Par un mémoire en défense, enregistré le 1er juillet 2025 à 12h00, le préfet du Finistère demande au tribunal de rejeter les conclusions présentées par M. A.
Il soutient que les moyens soulevés ne sont pas fondés.
Des pièces, enregistrées le 1er juillet 2025 à 13h53 et à 14h11, ont été présentées pour le préfet du Finistère.
Vu :
— l’ordonnance du 28 juin 2025 par laquelle la vice-présidente près le tribunal judiciaire de Rennes, chargé du contrôle des mesures privatives et restrictives de liberté prévues par le code de l’entrée et du séjour des étrangers et du droit d’asile, a prolongé la rétention de M. A pour un délai de vingt-six jours à compter du 27 juin 2025 à 14h00 ;
— l’ordonnance du 30 juin 2025 par laquelle le conseiller délégué par le premier président de la cour d’appel de Rennes a rejeté l’appel formé par M. A contre l’ordonnance du 28 juin 2025 de la vice-présidente près le tribunal judiciaire de Rennes ;
— les autres pièces du dossier.
Le président du tribunal a désigné M. Labouysse, président, pour statuer sur les recours prévus par les dispositions des articles L. 922-1 à L. 922-3 et R. 922-17 du code de l’entrée et du séjour des étrangers et du droit d’asile.

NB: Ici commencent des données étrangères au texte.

(** The variable length of a dependency line: pulling it leaves a NULL blob exactly when it
    stopped at something that is not a dependency. *)
Definition deps_rest (rc : Z) : blob := if rc =? - APKE_DEPENDENCY_FORMAT then None else Some [].

Definition set_fr_tags (tgs : repo_tags) (r : fdb_reader) : fdb_reader :=
  let db := fr_db r in
  set_fr_db (Compat tgs (compat_depversions db) (compat_notinstallable db) (compat_newfeatures db)) r.

(** The entries of the installed database: [add_info] is the result of apk_pkgtmpl_add_info. *)
Definition fdb_entry (add_info field : Z) (l : bytes) (r : fdb_reader) : fdb_res :=
  let p := tm_pkg (fr_tmpl r) in
  if is_field field "g" then
    Some (inl (set_fr_tmpl (with_pkg (fr_tmpl r) (fun p => set_tags (tags p ++ apk_blob_foreach_word (Some l)) p)) r))
  else if is_field field "F" then
    match pkg_name p with
    | None => bad
    | Some _ =>
        fs ← fdb_apply r;
        d ← apk_db_diri_get l (pkg_addr p) fs;
        Some (inl (set_fr_diri (Some d.1) (set_fr_fs d.2 r)))
    end
  else if is_field field "a" || is_field field "M" then
    match fr_diri r, fr_file r with
    | None, _ => bad
    | Some d, file =>
        if is_field field "a" && bool_decide (file = None) then bad
        else
          x ← fdb_acl l (fr_xattr_digest r);
          let '(acl, b, dig) := x in
          let fs := if is_field field "M" then upd_diri d (set_di_acl acl) (fr_fs r)
                    else match file with Some f => upd_file f (set_f_acl acl) (fr_fs r) | None => fr_fs r end in
          unless_null b (set_fr_xattr_digest dig (set_fr_fs fs r))
    end
  else if is_field field "R" then
    match fr_diri r with
    | None => bad
    | Some d => let '(f, fs) := apk_db_file_get d l (fr_fs r) in Some (inl (set_fr_file (Some f) (set_fr_fs fs r)))
    end
  else if is_field field "Z" then
    match fr_file r with
    | None => bad
    | Some f =>
        x ← apk_blob_pull_digest (Some l) (fr_file_digest r);
        let '(b, dig) := x in
        let sha256 := match ipkg p with Some ip => sha256_160 ip | None => false end in
        let dig := if (d_alg dig =? APK_DIGEST_SHA1) && sha256 then apk_digest_set dig APK_DIGEST_SHA256_160 else dig in
        unless_null b (set_fr_file_digest dig (set_fr_fs (upd_file f (apk_dbf_digest_set (d_alg dig) (d_data dig)) (fr_fs r)) r))
    end
  else if is_field field "r" then
    match apk_blob_pull_deps (Some l) (db_tags (fr_db r)) (default [] (replaces <$> ipkg p)) false with
    | None => None
    | Some (rc, tgs, deps) => unless_null (deps_rest rc) (upd_ipkg (set_replaces deps) (set_fr_tags tgs r))
    end
  else if is_field field "q" then Some (inl (upd_ipkg (set_replaces_priority (u16 (apk_blob_pull_uint l 10).1)) r))
  else if is_field field "s" then
    let '(tgs, tag) := apk_db_get_tag_id (db_tags (fr_db r)) (Some l) in
    Some (inl (upd_ipkg (set_repository_tag (wrap 6 tag)) (set_fr_tags tgs r)))
  else if is_field field "f" then
    match ipkg p with
    | None => None
    | Some ip => match fdb_flags l ip with None => bad | Some ip => Some (inl (upd_ipkg (fun _ => ip) r)) end
    end
  else if negb (add_info =? 0) && negb force_old_apk then bad
  else Some (inl (set_fr_tmpl (with_pkg (fr_tmpl r) (set_filename_ndx 0)) r)).

(** One turn of the loop of apk_db_fdb_read for the installed database. *)
Definition fdb_line (r : fdb_reader) (l : bytes) : fdb_res :=
  if zlen l <? 2 then fdb_end r
  else if negb (znth 0 l 1 =? chr ":") then bad
  else
    let field := znth 0 l 0 in
    let l := zdrop 2 l in
    match apk_pkgtmpl_add_info (fr_db r) (fr_tmpl r) field l with
    | None => None
    | Some (db, t, res) =>
        let r := set_fr_tmpl t (set_fr_db db r) in
        if res =? 0 then Some (inl r)
        else
          let r := if res =? 1 then fdb_create r else r in
          if fr_ipkg r then fdb_entry res field l r else Some (inl r)
    end.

Les parties ont été régulièrement averties du jour et de l’heure de l’audience.
Ont été entendus au cours de l’audience publique :
— le rapport de M. Labouysse ;
— les observations de Me Sophie Maral, représentant M. A, à qui les pièces enregistrées le 1er juillet 2025 à 13h53 et à 14h11 ont été communiquées avant l’audience, qui reprend les conclusions de la requête et développe les moyens suivants :
• la décision attaquée est entachée d’un défaut de motivation et d’examen sérieux dès lors que le préfet qualifie à tort de contradictoires les éléments avancés par M. A d’une audition à l’autre concernant ses attaches familiales dans son pays d’origine, la discordance entre les informations données s’expliquant seulement par l’évolution de la situation ;
• la décision attaquée méconnaît le droit d’être entendu dès lors qu’il n’a pas bénéficié d’un interprète alors qu’il ne parle pas et ne comprend pas le français ;
• la décision attaquée méconnaît l’article 8 de la convention européenne de sauvegarde des droits de l’homme et des libertés fondamentales dès lors qu’il n’a plus d’attaches familiales dans son pays d’origine, ses parents étant décédés et que les autres membres de sa famille résident en Espagne ;
— les observations de M. A, assisté de M. C F, interprète en langue arabe : Il indique qu’il souhaite rester en France pour poursuivre sa formation au métier de carrossier qu’il a débutée en prison tout en soulignant qu’il peut partir en Espagne pour rejoindre les membres de sa famille ;
— les observations de Mme B H, représentant le préfet du Finistère qui maintient les conclusions tendant au rejet de la requête. En réponse à l’argumentation de Me Maral, elle indique que :
• aucun document ne permet d’établir la réalité des allégations concernant les attaches familiales du requérant ;
• M. A n’avait pas besoin d’un interprète dès lors qu’il a déclaré dans son audition du 12 décembre 2024 qu’il maitrisait la langue française ;
• le moyen tiré de la méconnaissance de l’article 8 de la convention européenne de sauvegarde des droits de l’homme et des libertés fondamentales est inopérant ; en tout état de cause, il n’est pas fondé.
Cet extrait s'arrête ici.